▶ REQUIREMENT
Set down again exactly the lines of the listing below that fall between the line holding "String _ _ => true" and the line holding "Definition replace_month_start (now", inclusive.

▶ EXERCISE MATERIAL
-*-
(** The operation was handed numbers only.  Only a prediction is handed
    anything. *)
Definition numeric_inputs (op : operation) : bool :=
  match op with
  | OpPredecir _ i => numeric i
  | _ => true
  end.

(** Twelve cells: a string that is a timestamp or empty, the ten values of
    the operation, a string that is a formatted estimate or empty. *)
Definition row2_shape (op : operation) (r : row) : Prop :=
  List.length r = 12
  /\ exists c0 c11,
       r = (CStr c0 :: map CNum (row2_values op) ++ [CStr c11])%list
       /\ timestamp_or_empty c0
       /\ currency_or_empty c11.

(** A call of [op] that writes rows either inserts the header row at row 1,
    or puts one well-shaped row at row 2 (inserted there, or written over
    [A2:L2]).  Any other event writes no row. *)
Definition write_ok (op : operation) (ev : event P) : Prop :=
  match ev with
  | EvInsertRow _ r index =>
      (index = 1 /\ r = headers P) \/ (index = 2 /\ row2_shape op r)
  | EvUpdate _ range rows =>
      range = "A2:L2" /\ exists r, rows = [r] /\ row2_shape op r
  | _ => True
  end.

(** How the save step of a prediction may end. *)
Definition save_status (g : globals P) (status : string) : Prop :=
  match sheet g with
  | None => status = "⚠️ Google Sheets no configurado"
  | Some _ =>
      status = "✅ **Datos guardados en Google Sheets**"
      \/ exists e, status = "⚠️ Error guardando en Sheets: " ++ exn_str e
  end.

(** The messages the prediction handler may return, each with the
    condition under which it does. *)
Inductive prediction_outcome (g : globals P) (i : inputs P) : string -> Prop :=
| OutNoArtifacts :
    modelo g = None \/ scaler g = None ->
    prediction_outcome g i "❌ Error: Modelos ML no están disponibles"
| OutAllZero :
    modelo g <> None -> scaler g <> None -> all_zero i = true ->
    prediction_outcome g i
      "⚠️ Por favor ingrese valores válidos (no todos pueden ser 0)"
| OutError (e : exn) :
    modelo g <> None -> scaler g <> None -> all_zero i = false ->
    prediction_outcome g i ("❌ Error en predicción: " ++ exn_str e)
| OutResult (y : float_t P) (status timestamp : string) :
    modelo g <> None -> scaler g <> None -> all_zero i = false ->
    save_status g status ->
    prediction_outcome g i
      (resultado_prediccion g i (np_expm1 P y) status timestamp).

(** The calls into the world among the events [evs]. *)
Definition calls (evs : list (event P)) : list (event P) :=
  filter is_call evs.

(** ** Running the monad *)

Lemma bind_Ret {A B} (m : M P A) (k : A -> M P B) s a s' :
  m s = (Ret a, s') -> bind m k s = k a s'.
Proof. unfold bind; intros ->; reflexivity. Qed.

Lemma bind_Raise {A B} (m : M P A) (k : A -> M P B) s e s' :
  m s = (Raise e, s') -> bind m k s = (Raise e, s').
Proof. unfold bind; intros ->; reflexivity. Qed.

Lemma try_except_Ret {A} (body : M P A) catches handler s a s' :
  body s = (Ret a, s') -> try_except body catches handler s = (Ret a, s').
Proof. unfold try_except; intros ->; reflexivity. Qed.

Lemma try_except_caught {A} (body : M P A) catches handler s e s' :
  body s = (Raise e, s') -> catches e = true ->
  try_except body catches handler s = handler e s'.
Proof. unfold try_except; intros -> ->; reflexivity. Qed.

Lemma try_except_uncaught {A} (body : M P A) catches handler s e s' :
  body s = (Raise e, s') -> catches e = false ->
  try_except body catches handler s = (Raise e, s').
Proof. unfold try_except; intros -> ->; reflexivity. Qed.

Lemma call_eq {A} (ev : event P) (f : World P -> outcome A * World P) s r w' :
  f (world s) = (r, w') -> call ev f s = (r, mkState w' (trace s ++ [ev])).
Proof. unfold call; intros ->; reflexivity. Qed.
(** * ACP kernel (kernel-py/acp)

    A shallow embedding of the three Python modules of the kernel:

    - [acp/types.py]  : the envelopes and the error-code list,
    - [acp/router.py] : the router factory [create_manage_router],
    - [acp/usage.py]  : the usage governor ([UsageResponse],
                        [UpgradeRequiredError], [enforce_usage_limit]).

    Python integers are [Z], Python [str] is [string], a dict literal is an
    association list in insertion order, and a function that may raise
    returns an [outcome].  The calls the governor makes on objects it does
    not own (the attribute inspection of the control plane, the backend
    query, the log line on standard output) are recorded, in order, in a
    list of [event]s next to the outcome.  What the function reads from
    its surroundings is an argument: the clock ([now]) and the standard
    output ([stdout], which may refuse a line). *)

From Stdlib Require Import ZArith String List Bool Lia DecimalString.
Import ListNotations.

Local Open Scope string_scope.
Local Open Scope Z_scope.

(** ** Python values *)

(** The values that flow through [Dict[str, Any]] in these modules. *)
#[warnings="-register-all"]
Inductive pyval : Type :=
| PNone
| PBool (b : bool)
| PInt (z : Z)
| PStr (s : string)
| PList (l : list pyval)
| PDict (d : list (string * pyval)).

(** A Python dict with string keys, in insertion order. *)
Definition dict : Type := list (string * pyval).

(** [d.get(k)]: the value bound to the first occurrence of [k]. *)
Fixpoint dict_get (k : string) (d : dict) : option pyval :=
  match d with
  | [] => None
  | (k', v) :: d' => if String.eqb k k' then Some v else dict_get k d'
  end.

(** [str(n)] for an [int]. *)
Definition str_int (z : Z) : string := NilZero.string_of_int (Z.to_int z).

(** [bool(s)] for a [str]: only the empty string is falsy. *)
Definition truthy_str (s : string) : bool :=
  match s with
  | EmptyString => false
  | String _ _ => true
  end.

(** ** [datetime] (aware, UTC) *)

Record datetime : Type := mkDatetime {
  year : Z;
  month : Z;
  day : Z;
  hour : Z;
  minute : Z;
  second : Z;
  microsecond : Z
}.

(** [now.replace(day=1, hour=0, minute=0, second=0, microsecond=0)] *)
Definition replace_month_start (now : datetime) : datetime :=
  {| year := year now; month := month now; day := 1;
     hour := 0; minute := 0; second := 0; microsecond := 0 |}.

Fixpoint zeros (n : nat) : string :=
  match n with
  | O => ""
  | S n' => "0" ++ zeros n'
  end.
(** * LoRa Server: the RPC error mapping, the join-accept downlink handler
      and the MAC-command answer handlers

    A shallow embedding of

    - [internal/api/errors.go]: [errToCode] and [errToRPCError];
    - the join-accept downlink pipeline (package [join]): [Handle] and its
      six tasks;
    - the MAC-command [Handle] of package [maccommand], whose test
      [TestHandleDownlink] is in the tree while the function is not;
    - package [uplink]: [Setup], the work done for one collected uplink and
      for one downlink TX acknowledgement.

    Go integers are [Z] with the conversions written out, byte slices are
    [list byte], pointers that the code always sets are values, and the
    package-level collaborators (the band plan, the gateway backend, the
    store, the entropy source) are explicit arguments. *)

From Stdlib Require Import ZArith List Ascii String Bool Lia.
From Stdlib.Strings Require Import Byte.
Import ListNotations.

Open Scope string_scope.
Open Scope list_scope.
Open Scope Z_scope.

(* ===================================================================== *)
(** * Part I. The embedding                                               *)
(* ===================================================================== *)

(** ** Go integer conversions *)

Module conv.

(** [uint32(x)]: the low 32 bits. *)
Definition uint32 (x : Z) : Z := x mod 2 ^ 32.

(** [int32(x)]: the low 32 bits, read in two's complement. *)
Definition int32 (x : Z) : Z := (x + 2 ^ 31) mod 2 ^ 32 - 2 ^ 31.

(** The value of a byte. *)
Definition byte_val (b : byte) : Z := Z.of_N (Byte.to_N b).

End conv.

(** ** Error values ([error], github.com/pkg/errors) *)

Module errors.

(** The package-level error variables that [errToCode] uses as keys. Each
    is one value created once, and is compared by identity. *)
Inductive ErrVar : Type :=
| data_ErrFPortMustNotBeZero
| data_ErrFPortMustBeZero
| data_ErrNoLastRXInfoSet
| data_ErrInvalidDataRate
| data_ErrMaxPayloadSizeExceeded
| proprietary_ErrInvalidDataRate
| multicast_ErrInvalidFCnt
| storage_ErrAlreadyExists
| storage_ErrDoesNotExistOrFCntOrMICInvalid
| storage_ErrDoesNotExist
| storage_ErrInvalidName
| storage_ErrInvalidAggregationInterval
| storage_ErrInvalidFPort.

(** A non-nil [error]: one of the variables above, any other error without
    a [Cause] method ([errors.New], [fmt.Errorf], a library's error), or a
    wrapper made by [errors.Wrap]. *)
Inductive error : Type :=
| Var (v : ErrVar)
| New (msg : string)
| Wrap (err : error) (msg : string).

Definition ErrVar_eq_dec (a b : ErrVar) : {a = b} + {a <> b}.
Proof. decide equality. Defined.

Definition error_eq_dec (a b : error) : {a = b} + {a <> b}.
Proof. decide equality; [apply ErrVar_eq_dec | apply string_dec | apply string_dec]. Defined.

(** Modelled from the spec: [errors.Cause] of github.com/pkg/errors (a
    library, outside the tree), "the error's cause": the innermost error
    under the wrappers. *)
Fixpoint Cause (err : error) : error :=
  match err with
  | Wrap e _ => Cause e
  | _ => err
  end.

(** [err.Error()]. The texts of the package-level variables are declared in
    packages outside the tree, hence [varText]. *)
Fixpoint Error (varText : ErrVar -> string) (err : error) : string :=
  match err with
  | Var v => varText v
  | New msg => msg
  | Wrap e msg => (msg ++ ": " ++ Error varText e)%string
  end.

End errors.

(** ** gRPC status codes (google.golang.org/grpc/codes) *)

Module codes.

Inductive Code : Type :=
| OK | Canceled | Unknown | InvalidArgument | DeadlineExceeded | NotFound
| AlreadyExists | PermissionDenied | ResourceExhausted | FailedPrecondition
| Aborted | OutOfRange | Unimplemented | Internal | Unavailable | DataLoss
| Unauthenticated.

End codes.

(** ** Package [api]: errors.go *)

Module api.

Import errors.

(** [map[error]codes.Code] as its literal: the entries in source order. *)
Definition errToCode : list (error * codes.Code) :=
  [ (Var data_ErrFPortMustNotBeZero, codes.InvalidArgument);
    (Var data_ErrFPortMustBeZero, codes.InvalidArgument);
    (Var data_ErrNoLastRXInfoSet, codes.FailedPrecondition);
    (Var data_ErrInvalidDataRate, codes.Internal);
    (Var data_ErrMaxPayloadSizeExceeded, codes.InvalidArgument);

    (Var proprietary_ErrInvalidDataRate, codes.Internal);

    (Var multicast_ErrInvalidFCnt, codes.InvalidArgument);

    (Var storage_ErrAlreadyExists, codes.AlreadyExists);
    (Var storage_ErrDoesNotExistOrFCntOrMICInvalid, codes.NotFound);
    (Var storage_ErrDoesNotExist, codes.NotFound);
    (Var storage_ErrInvalidName, codes.InvalidArgument);
    (Var storage_ErrInvalidAggregationInterval, codes.InvalidArgument);
    (Var storage_ErrInvalidFPort, codes.InvalidArgument) ].

(** [code, ok := m[key]]. *)
Fixpoint lookup (key : error) (m : list (error * codes.Code)) : option codes.Code :=
  match m with
  | [] => None
  | (k, c) :: m' => if error_eq_dec key k then Some c else lookup key m'
  end.

(** What [grpc.Errorf(code, format)] is given: the status code and the
    format string (here without arguments). *)
Record rpcError : Type := Errorf { Code : codes.Code; Format : string }.

(** [errToRPCError], for a non-nil [err] (with a nil one, [cause.Error()]
    dereferences nil). *)
Definition errToRPCError (varText : ErrVar -> string) (err : error) : rpcError :=
  let cause := Cause err in
  let code :=
    match lookup cause errToCode with
    | Some code => code
    | None => codes.Unknown
    end in
  Errorf code (Error varText cause).

(** Whether a format string holds no '%': nothing in it is a verb. *)
Definition plain (format : string) : bool :=
  forallb (fun c => negb (Ascii.eqb c "%"%char)) (list_ascii_of_string format).

(** The message of the error that [grpc.Errorf(code, format)] returns,
    [fmt.Sprintf(format)], for a given [fmt.Sprintf] of a format without
    operands. *)
Definition Message (Sprintf : string -> string) (r : rpcError) : string :=
  Sprintf (Format r).

(** The taxonomy of the error-code mapping as the specification words it,
    to compare [errToRPCError] with. *)
Definition taxonomy (v : ErrVar) : codes.Code :=
  match v with
  (* bad FPort: must not be zero, must be zero, invalid *)
  | data_ErrFPortMustNotBeZero | data_ErrFPortMustBeZero | storage_ErrInvalidFPort
  (* bad FCnt, oversize payload, bad name, bad aggregation interval *)
  | multicast_ErrInvalidFCnt | data_ErrMaxPayloadSizeExceeded
  | storage_ErrInvalidName | storage_ErrInvalidAggregationInterval =>
      codes.InvalidArgument
  (* no recent RX info *)
  | data_ErrNoLastRXInfoSet => codes.FailedPrecondition
  (* unknown data rate *)
  | data_ErrInvalidDataRate | proprietary_ErrInvalidDataRate => codes.Internal
  | storage_ErrAlreadyExists => codes.AlreadyExists
  (* missing session, FCnt or MIC mismatch *)
  | storage_ErrDoesNotExist | storage_ErrDoesNotExistOrFCntOrMICInvalid =>
      codes.NotFound
  end.

End api.

(** ** Types of the collaborating packages *)

(** [context.Context], as far as the handlers read it: the value stored
    under [logging.ContextIDKey]. *)
Module context.

(** [uuid.UUID] is [[16]byte]. *)
Definition UUID : Type := list byte.

(** The zero value of [uuid.UUID]. *)
Definition zeroUUID : UUID := repeat x00 16.

(** An [interface{}] as [ctx.Value] returns it: nil, a [uuid.UUID], or a
    value of another type. *)
Inductive any : Type :=
| isNil
| isUUID (id : UUID)
| isOther.

Record Context : Type := { ContextIDKey : any }.

End context.

(** Package [api/gw]: the protobuf messages exchanged with the gateways. *)
Module gw.

(** [lorawan.EUI64] and gateway ids: 8 bytes. *)
Definition EUI64 : Type := list byte.

Record UplinkTXInfo : Type := { UplinkFrequency : Z }.

(** The float64 [LoraSnr] is carried by its bits: the handler copies it. *)
Record UplinkRXInfo : Type := {
  RxGatewayId : list byte;
  Rssi : Z;
  LoraSnr : Z;
  RxBoard : Z;
  RxAntenna : Z;
  RxContext : list byte
}.

Inductive DownlinkTiming : Type :=
| DownlinkTiming_IMMEDIATELY
| DownlinkTiming_DELAY
| DownlinkTiming_GPS_EPOCH.

(** [duration.Duration] of protobuf. *)
Record Duration : Type := { Seconds : Z; Nanos : Z }.

Record DelayTimingInfo : Type := { Delay : Duration }.
(** [classify.__init__].  The previous amplitudes start as the integer [0];
    [float - 0] is computed as [float - 0.0], so they are held as floats. *)
Definition new_classify : classify :=
  {| vertical_prev_amplitude := 0%float;
     horizontal_prev_amplitude := 0%float;
     left_flag := 0;
     right_flag := 0;
     up_flag := 0;
     down_flag := 0;
     status := "centre";
     iterator := 0;
     vertical_signal_stack := PyList [];
     horizontal_signal_stack := PyList [];
     cross_corr_tresh := 0.9%float;
     left_template := PyInt 0;
     right_template := PyInt 0;
     blink_template := PyInt 0;
     up_template := PyInt 0;
     down_template := PyInt 0 |}.

(** Attribute assignments [self.x = v]. *)
Definition set_vertical_prev_amplitude (x : float) (c : classify) : classify :=
  let '(mkClassify _ hp lf rf uf df st it vs hs cc lt rt bt ut dt) := c in
  mkClassify x hp lf rf uf df st it vs hs cc lt rt bt ut dt.
Definition set_horizontal_prev_amplitude (x : float) (c : classify) : classify :=
  let '(mkClassify vp _ lf rf uf df st it vs hs cc lt rt bt ut dt) := c in
  mkClassify vp x lf rf uf df st it vs hs cc lt rt bt ut dt.
Definition set_left_flag (x : Z) (c : classify) : classify :=
  let '(mkClassify vp hp _ rf uf df st it vs hs cc lt rt bt ut dt) := c in
  mkClassify vp hp x rf uf df st it vs hs cc lt rt bt ut dt.
Definition set_right_flag (x : Z) (c : classify) : classify :=
  let '(mkClassify vp hp lf _ uf df st it vs hs cc lt rt bt ut dt) := c in
  mkClassify vp hp lf x uf df st it vs hs cc lt rt bt ut dt.
Definition set_up_flag (x : Z) (c : classify) : classify :=
  let '(mkClassify vp hp lf rf _ df st it vs hs cc lt rt bt ut dt) := c in
  mkClassify vp hp lf rf x df st it vs hs cc lt rt bt ut dt.
Definition set_down_flag (x : Z) (c : classify) : classify :=
  let '(mkClassify vp hp lf rf uf _ st it vs hs cc lt rt bt ut dt) := c in
  mkClassify vp hp lf rf uf x st it vs hs cc lt rt bt ut dt.
Definition set_status (x : string) (c : classify) : classify :=
  let '(mkClassify vp hp lf rf uf df _ it vs hs cc lt rt bt ut dt) := c in
  mkClassify vp hp lf rf uf df x it vs hs cc lt rt bt ut dt.
Definition set_vertical_signal_stack (x : pyobj) (c : classify) : classify :=
  let '(mkClassify vp hp lf rf uf df st it _ hs cc lt rt bt ut dt) := c in
  mkClassify vp hp lf rf uf df st it x hs cc lt rt bt ut dt.
Definition set_horizontal_signal_stack (x : pyobj) (c : classify) : classify :=
  let '(mkClassify vp hp lf rf uf df st it vs _ cc lt rt bt ut dt) := c in
  mkClassify vp hp lf rf uf df st it vs x cc lt rt bt ut dt.
(** * watcher: a shallow embedding of [watcher.go]

    The program polls a set of watch roots, keeps the latest modification
    time seen so far and re-runs a command when a newer one shows up.
    This file embeds [processFlags], [normalizePaths], [selectiveWalk],
    [findLatestChange], [execute], [executeAndHandle] and the loop of
    [main], together with the parts of Go's library they call
    ([strconv.ParseInt], [time.Duration.Round], [filepath.WalkDir]). *)

From Stdlib Require Import ZArith List Bool Ascii String Lia Sorted.
Import ListNotations.

Local Open Scope string_scope.
Local Open Scope Z_scope.

Set Warnings "-register-all".

(** ** Go values *)

(** An [error] value is an interface value: what a type switch sees is
    its dynamic type.  One constructor per dynamic type that can occur;
    a struct value and a pointer to that struct are different types. *)
Inductive error : Type :=
| errorString (s : string)                   (* *errors.errorString: errors.New, fmt.Errorf *)
| SkipDir                                    (* the sentinel filepath.SkipDir *)
| SkipAll                                    (* the sentinel filepath.SkipAll *)
| unsupportedOSError (e : error)             (* unsupportedOSError{e}, the struct value *)
| ptr_unsupportedOSError (e : error)         (* *unsupportedOSError *)
| startProcessFailureError (e : error)       (* startProcessFailureError{e} *)
| ptr_startProcessFailureError (e : error)   (* *startProcessFailureError *)
| ptr_ExitError (code : Z)                   (* *exec.ExitError, with its ExitCode() *)
| ptr_execError (name : string) (e : error)  (* *exec.Error *)
| ptr_PathError (op path : string) (e : error) (* *fs.PathError *)
| Errno (n : Z).                             (* syscall.Errno *)

(** [err == filepath.SkipDir], [err == filepath.SkipAll]. *)
Definition isSkipDir (e : error) : bool :=
  match e with SkipDir => true | _ => false end.

Definition isSkipAll (e : error) : bool :=
  match e with SkipAll => true | _ => false end.

(** [time.Time] as the number of nanoseconds since the zero Time;
    [time.Duration] is an int64 count of nanoseconds. *)
Definition Time := Z.
Definition Duration := Z.

Definition zeroTime : Time := 0.

(** [t.After(u)] *)
Definition After (t u : Time) : bool := u <? t.

Definition Millisecond : Duration := 1000000.

(** int64 wrap-around *)
Definition wrap64 (x : Z) : Z :=
  (x + 2 ^ 63) mod 2 ^ 64 - 2 ^ 63.

Definition maxDuration : Duration := 2 ^ 63 - 1.
Definition minDuration : Duration := - 2 ^ 63.

(** [lessThanHalf(x, y)]: [uint64(x)+uint64(x) < uint64(y)] *)
Definition lessThanHalf (x y : Duration) : bool :=
  ((x mod 2 ^ 64) + (x mod 2 ^ 64)) mod 2 ^ 64 <? y mod 2 ^ 64.
(** X18.  The trimming gradient has no negative entry: it is half the
    squared residual of each sample.  So a step of non-negative size
    leaves no weight larger than it was, before the projection. *)
Theorem trimming_gradient_nonnegative (x y coef_full : matrix)
    (t : vector) (step : R) :
  Forall (fun g => 0 <= g) (residual_grad x y coef_full)
  /\ (0 <= step ->
      forall i,
        (i < length (np.vsub t (np.vscale step (residual_grad x y coef_full))))%nat ->
        nth i (np.vsub t (np.vscale step (residual_grad x y coef_full))) 0
        <= nth i t 0).
Proof.
  split; [apply residual_grad_nonneg |].
  intros Hstep. apply vsub_nonneg_le.
  unfold np.vscale. apply Forall_forall. intros c Hc.
  apply in_map_iff in Hc. destruct Hc as (g & <- & Hg).
  pose proof (residual_grad_nonneg x y coef_full) as Hall.
  rewrite Forall_forall in Hall. apply Rmult_le_pos; [exact Hstep | now apply Hall].
Qed.

(** ** Runs of the further objects *)

Ltac compare_reals :=
  unfold np.gtb, np.ltb, np.leb, np.eqb;
  repeat match goal with
         | |- context [Rlt_dec ?a ?b] => destruct (Rlt_dec a b); try lra
         | |- context [Rle_dec ?a ?b] => destruct (Rle_dec a b); try lra
         | |- context [Req_dec_T ?a ?b] => destruct (Req_dec_T a b); try lra
         end;
  reflexivity.

Ltac passes :=
  match goal with
  | |- context [raise_if ?c _] =>
      replace c with false by (symmetry; first [reflexivity | compare_reals]);
      rewrite bind_raise_if_false
  end.

Lemma default_init :
  __init__ standin.BaseOptimizer_init standin.get_prox default_args
  = inr (mkSR3 (mkBase 30 None false true false 0 [] [])
               (1 / 10) None 1 (1 / 100000) "L0" example.l0 false (Some 0) 1
               None None None).
Proof.
  unfold __init__, default_args, standin.BaseOptimizer_init.
  cbn [arg_threshold arg_thresholds arg_nu arg_tol arg_thresholder
       arg_trimming_fraction arg_trimming_step_size arg_max_iter
       arg_fit_intercept arg_copy_X arg_initial_guess arg_normalize_columns].
  change (30 <=? 0)%Z with false. cbv iota.
  rewrite bind_inr. cbv zeta.
  repeat passes.
  replace (np.eqb 0 0) with true by (symmetry; compare_reals).
  reflexivity.
Qed.

Lemma unknown_thresholder_init :
  __init__ standin.BaseOptimizer_init standin.get_prox cases.unknown_thresholder
  = inl (NotImplementedError
           "Please use a valid thresholder, l0, l1, l2, cad, weighted_l0, weighted_l1, weighted_l2.").
Proof.
  unfold __init__, cases.unknown_thresholder, standin.BaseOptimizer_init.
  cbn [arg_threshold arg_thresholds arg_nu arg_tol arg_thresholder
       arg_trimming_fraction arg_trimming_step_size arg_max_iter
       arg_fit_intercept arg_copy_X arg_initial_guess arg_normalize_columns].
  change (30 <=? 0)%Z with false. cbv iota.
  rewrite bind_inr. cbv zeta.
  repeat passes.
  reflexivity.
Qed.

Lemma settled_breaks :
  exists r0 rf,
    reduce_enter standin.cho_factor example.settled example.x1 example.y1
      example.tr0 = inr r0
    /\ reduce_body standin.cho_factor standin.cho_solve example.x1 example.y1 r0
       = inr (rf, true).
Proof.
  eexists. eexists. split.
  - apply enter_run_plain; [reflexivity | reflexivity | apply x1_factor].
  - erewrite body_run_plain; [| reflexivity | apply settled_solve].
    cbn [obj loc log locals.coef_sparse locals.coef_full
         locals.trimming_array locals.cho locals.x_transpose_y
         locals.trimming_grad].
    rewrite settled_prox.
    change (np.T [[1]]) with [[1]].
    change (history_ (base example.settled)) with [[[1]]].
    change (nu example.settled) with 1.
    change (tol example.settled) with (1 / 100000).
    match goal with
    | |- context [np.ltb ?a ?b] => replace (np.ltb a b) with true
    end; [reflexivity |].
    symmetry. apply ltb_true.
    replace (np.dist _ _) with 0; [lra |].
    symmetry. apply (dist_self [[1]]).
Qed.

Lemma unfitted_raises :
  exists r0,
    reduce_enter standin.cho_factor cases.unfitted example.x1 example.y1
      example.tr0 = inr r0
    /\ reduce_body standin.cho_factor standin.cho_solve example.x1 example.y1 r0
       = inl (ValueError "incompatible dimensions").
Proof.
  eexists. split.
  - apply enter_run_plain; [reflexivity | reflexivity | apply x1_factor].
  - reflexivity.
Qed.

Lemma trimmed_once_run :
  exists r0 r1 b,
    reduce_enter standin.cho_factor cases.trimmed_once example.x2 example.y2
      example.tr0 = inr r0
    /\ reduce_body standin.cho_factor standin.cho_solve example.x2 example.y2 r0
       = inr (r1, b).
Proof.
  eexists. eexists. eexists. split.
  - apply enter_run_trimming;
      [reflexivity | reflexivity | reflexivity | apply x2_factor].
  - erewrite body_run_trimming;
      [| reflexivity | reflexivity | reflexivity | reflexivity | reflexivity
       | apply trimmed_factor | apply trimmed_solve].
    reflexivity.
Qed.

Lemma trimmed_once_reduce :
  exists self' tr',
    _reduce standin.cho_factor standin.cho_solve cases.trimmed_once
      example.x2 example.y2 example.tr0 = inr (self', tr').
Proof.
  destruct trimmed_once_run as (r0 & r1 & b & He & Hb).
  destruct (body_coef_full _ _ _ _ _ _ _ _ Hb) as [[W HW] Ht].
  destruct (reduce_exit_run _ r1 b W HW Ht) as (self' & Hexit & _).
  eexists. eexists. eapply reduce_run; [exact He | | exact Hexit].
  destruct (enter_settings _ _ _ _ _ _ _ He) as (Hs & _).
  apply settings_fields in Hs.
  destruct Hs as (_ & _ & _ & _ & _ & _ & _ & _ & ->).
  change (Z.to_nat (max_iter (base cases.trimmed_once))) with 1%nat.
  cbn [reduce_loop]. rewrite Hb. cbn [bind]. destruct b; reflexivity.
Qed.

(** ** The properties on the examples *)

Lemma reduce_zero_budget_witness :
  _reduce standin.cho_factor standin.cho_solve cases.idle
    example.x1 example.y1 example.tr0
  = inl (UnboundLocalError "coef_full").
Proof.
  eapply (reduce_zero_budget_unbound
            standin.Cho standin.cho_factor standin.cho_solve cases.idle).
  - reflexivity.
  - cbn. lia.
  - apply enter_run_plain; [reflexivity | reflexivity | apply x1_factor].
Defined.

Lemma initial_guess_witness :
  _reduce standin.cho_factor standin.cho_solve
    (set_base (set_coef_ [[7]]) cases.guessed)
    example.x1 example.y1 example.tr0
  = _reduce standin.cho_factor standin.cho_solve cases.guessed
      example.x1 example.y1 example.tr0.
Proof.
  apply (initial_guess_overrides_coef
           standin.Cho standin.cho_factor standin.cho_solve cases.guessed
           example.x1 example.y1 example.tr0 [[0]] [[7]]).
  reflexivity.
Defined.

Lemma plain_run_witness :
  exists self' tr',
    _reduce standin.cho_factor standin.cho_solve example.fresh
      example.x1 example.y1 example.tr0 = inr (self', tr')
    /\ history_trimming_ self' = None
    /\ trimming_array self' = None.
Proof.
  destruct fresh_reduce as (self' & tr' & Hrun).
  exists self', tr'. split; [exact Hrun |].
  apply (plain_run_leaves_trimming_alone
           standin.Cho standin.cho_factor standin.cho_solve example.fresh
           example.x1 example.y1 example.tr0 self' tr' eq_refl Hrun).
Defined.

Lemma run_keeps_settings_witness :
  exists self' tr',
    _reduce standin.cho_factor standin.cho_solve example.fresh
      example.x1 example.y1 example.tr0 = inr (self', tr')
    /\ settings self' = settings example.fresh.
Proof.
  destruct fresh_reduce as (self' & tr' & Hrun).
  exists self', tr'. split; [exact Hrun |].
  apply (run_keeps_settings
           standin.Cho standin.cho_factor standin.cho_solve example.fresh
           example.x1 example.y1 example.tr0 self' tr' Hrun).
Defined.

Lemma trimming_history_witness :
  exists self' tr' ts,
    _reduce standin.cho_factor standin.cho_solve cases.trimmed_once
      example.x2 example.y2 example.tr0 = inr (self', tr')
    /\ history_trimming_ self' = Some (np.full 2 (1 - 1 / 2) :: ts)
    /\ (length ts <= 1)%nat.
Proof.
  destruct trimmed_once_reduce as (self' & tr' & Hrun).
  destruct (trimming_history_restarts
              standin.Cho standin.cho_factor standin.cho_solve
              cases.trimmed_once example.x2 example.y2 example.tr0
              self' tr' (1 / 2) eq_refl eq_refl Hrun)
    as (ts & Hh & _ & Hlen & _).
  exists self', tr', ts. split; [exact Hrun |]. split; [exact Hh | exact Hlen].
Defined.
-*-
▶ SOLUTION FOR THIS PROBLEM
  | String _ _ => true
  end.

(** ** [datetime] (aware, UTC) *)

Record datetime : Type := mkDatetime {
  year : Z;
  month : Z;
  day : Z;
  hour : Z;
  minute : Z;
  second : Z;
  microsecond : Z
}.

(** [now.replace(day=1, hour=0, minute=0, second=0, microsecond=0)] *)
Definition replace_month_start (now : datetime) : datetime :=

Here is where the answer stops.